December 20, 1836

On and around December 20, 1836, a young person in Erie County, New York, would have been living in a world defined by a highly active winter, a looming national political transition, local transportation innovations, and dramatic social shifts.

The major historical events—ranging from a famous meteorological anomaly to nationwide policy changes—that occurred on and during this exact week include the following:

The Regional and Meteorological Event: The “Sudden Freeze” of 1836

On December 20, 1836, North America experienced one of the most famous and extreme localized weather anomalies in its recorded history, known as the “Sudden Freeze” or “Sudden Change.”

  • The Event: The day began unseasonably warm and rainy, turning weeks of heavy snow into a thick, watery slush. Around mid-day, an unprecedented polar blast and roaring northwest gale swept across the Midwest and pushed rapidly toward New York.
  • The Impact: Temperatures plummeted from roughly 40°F to below zero in a matter of minutes. Water and slush literally froze in moving waves. Across the region, travelers were instantly caught off guard; historical accounts note that people were frozen to their saddles, water froze solid in mid-air, and thousands of livestock perished in their tracks because the transition happened too fast to seek shelter.

Local New York Context: The Birth of Local Rail

In December 1836, Western New York was transitioning from an economy entirely dependent on the frozen winter waters of the Erie Canal to a new era of steam.

  • Erie County Railroads: The Buffalo and Niagara Falls Railroad was officially organized and laid its first operational tracks right in Erie County during 1836. Locals were experiencing the very first locomotives (like the Little Buffalo) operating between Tonawanda and Black Rock, permanently altering how people traveled through the winter landscape.
  • The Utica and Schenectady Line: Further east in the Mohawk Valley, New York’s newest major railway completed its first full year of winter operations in December 1836. Because the state wanted to protect the financial profits of the Erie Canal, the legislature strictly banned these new railroads from carrying freight during the summer, meaning December was a frantic time for railroads rushing to transport land cargo while the canals were frozen shut.

National News: The Martin Van Buren Transition & The Texas Debate

If a household in Erie was reading the weekly post around December 20, the front pages were dominated by the results of the U.S. Presidential Election.

  • A New York President: In December 1836, it was officially confirmed that Vice President Martin Van Buren had won the election to succeed Andrew Jackson. For New Yorkers, this was a massive point of pride: Van Buren was a native son of Kinderhook, New York, and the very first U.S. president born an American citizen (rather than a British subject).
  • The Texas Annexation Conflict: Simultaneously, Washington was in an uproar during December 1836 as the newly formed Republic of Texas aggressively petitioned the Jackson administration for official U.S. recognition and future statehood. This sparked intense, anxious debates in northern states over the expansion of slavery (Source: U.S. Library of Congress / House Historical Office).

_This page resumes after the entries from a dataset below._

(** X20.  When the first [StageList] field and the first [StageNames] field of
    a document hold one-line values without a double quote, the stage map of
    the document is the one built from these two values. *)
Theorem stage_lists_are_read_from_the_document doc pre1 ids post1 pre2 names post2 :
  list_text ids → list_text names →
  first_field "StageList" doc pre1 ids post1 →
  first_field "StageNames" doc pre2 names post2 →
  stage_map_of doc = build_stage_map ids names.
Proof.
  intros Hi Hn H1 H2.
  destruct (quoted_list_first "StageList" doc pre1 ids post1 Hi H1) as (m1 & E1 & _ & G1).
  destruct (quoted_list_first "StageNames" doc pre2 names post2 Hn H2) as (m2 & E2 & _ & G2).
  unfold stage_map_of, stageListRe, stageNamesRe. by rewrite E1, E2, G1, G2.
Qed.

Lemma stage_lists_are_read_from_the_document_witness :
  stage_map_of doc_two_stages =
  build_stage_map (txt "V0S0|V0S1") (txt "Extract|Load").
Proof.
  apply (stage_lists_are_read_from_the_document doc_two_stages
           [] (txt "V0S0|V0S1") (drop 21 doc_two_stages)
           (take 22 doc_two_stages) (txt "Extract|Load") (drop 47 doc_two_stages)).
  - apply list_text_check. vm_compute. reflexivity.
  - apply list_text_check. vm_compute. reflexivity.
  - apply first_field_check; vm_compute; reflexivity.
  - apply first_field_check; vm_compute; reflexivity.
Defined.

Lemma flow_loop_complete sm cim sp ts f : ∀ linkNames i0 i linkName,
  linkNames !! i = Some linkName →
  flow_entry sm cim sp ts (i0 + i) linkName = Some f →
  f ∈ flow_loop sm cim sp ts i0 linkNames.
Proof.
  induction linkNames as [|n l IH]; intros i0 i linkName Hi Hf; [done|].
  destruct i as [|i]; simpl in Hi.
  - injection Hi as ->. rewrite Nat.add_0_r in Hf. simpl. rewrite Hf.
    apply list_elem_of_here.
  - simpl. replace (i0 + S i) with (S i0 + i) in Hf by lia.
    specialize (IH (S i0) i linkName Hi Hf).
    destruct (flow_entry sm cim sp ts i0 n); [by apply list_elem_of_further|done].
Qed.

Lemma resolved_value sm id n :
  sm !! id = Some n → resolved_name n →
  or_value (obj_get sm id) (txt "Unknown") = VStr n ∧ known (VStr n) = true.
Proof.
  intros E (H1 & H2 & H3). unfold obj_get. rewrite E. split.
  - by destruct n.
  - unfold known. rewrite !bool_decide_eq_false_2; [done|congruence|congruence].
Qed.
(** * Platform support layer of the EEE158 module 06 firmware

    A shallow embedding of [src/platform/gpio.c] and of the interfaces of
    [src/platform.h]: the pushbutton event capture (edge-interrupt handler
    and read-and-clear consumer), the blink sequencer driven by the
    free-running counter of TC0, and the one-time initialisation sequence.

    The C code talks to memory-mapped peripherals.  Every access to a
    peripheral register is a step of a small state-and-trace monad: it
    updates a model of the device and emits an event, so that properties
    about which registers a routine touches, and in which order, can be
    stated on the emitted trace. *)

From Stdlib Require Import ZArith List Bool Lia Sorted.
From Stdlib Require Import PrimFloat Uint63.
Import ListNotations.
Local Open Scope Z_scope.
#[local] Set Warnings "-inexact-float".

(** ** Machine integers *)

(** Value of a [w]-bit unsigned object after a store of [x]. *)
Definition wrap (w x : Z) : Z := x mod 2 ^ w.
Definition u16 : Z -> Z := wrap 16.
Definition u32 : Z -> Z := wrap 32.

(** [(1 << n)] *)
Definition bit (n : Z) : Z := Z.shiftl 1 n.

(** Conversion of a non-negative [int] to [double]; exact on the 16-bit
    values that the counter and compare registers hold. *)
Definition dbl (z : Z) : float := PrimFloat.of_uint63 (Uint63.of_Z z).

(** ** platform.h: pushbutton event masks *)

Definition PLATFORM_PB_ONBOARD_PRESS : Z := 0x0001.
Definition PLATFORM_PB_ONBOARD_RELEASE : Z := 0x0002.
Definition PLATFORM_PB_ONBOARD_MASK : Z :=
  Z.lor PLATFORM_PB_ONBOARD_PRESS PLATFORM_PB_ONBOARD_RELEASE.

Religious & Social Milestones: Freedom and Education

For a religious or morally minded community in New York, December 20, 1836, fell during a week of major institutional milestones:

  • The Abolitionist Rescue in Utica (December 1836): Deep undercurrents of the anti-slavery movement were boiling over in upstate New York. In December 1836, two escaped Black men were captured in Utica by Southern slave-catchers. Before they could be legally sent back south under fugitive slave laws, a large crowd of local citizens mobilized, broke down the doors of the courthouse room where they were being held, and successfully rescued them—setting off a wave of abolitionist fervor across the state (Source: New York State Museum Historic Notes).
  • Union Theological Seminary Opens (December 1836): Down state, a group of prominent New York Presbyterians officially opened the Union Theological Seminary for regular instruction in December 1836. It quickly became one of the most influential centers for religious education and mainstream theological scholarship in the nation (Source: Columbia University Archives).

The Executive Order Impact: The Specie Circular Reality

By December 20, 1836, the entire state of New York was also feeling the first biting winter of President Jackson’s Specie Circular executive order, which had gone into full effect a few months prior. Local banks were heavily restricting credit, paper bank notes were losing public trust, and the general public was beginning to feel the heavy economic anxieties that would ultimately erupt into the historic financial collapse known as the Panic of 1837 (Source: National Bureau of Economic Research).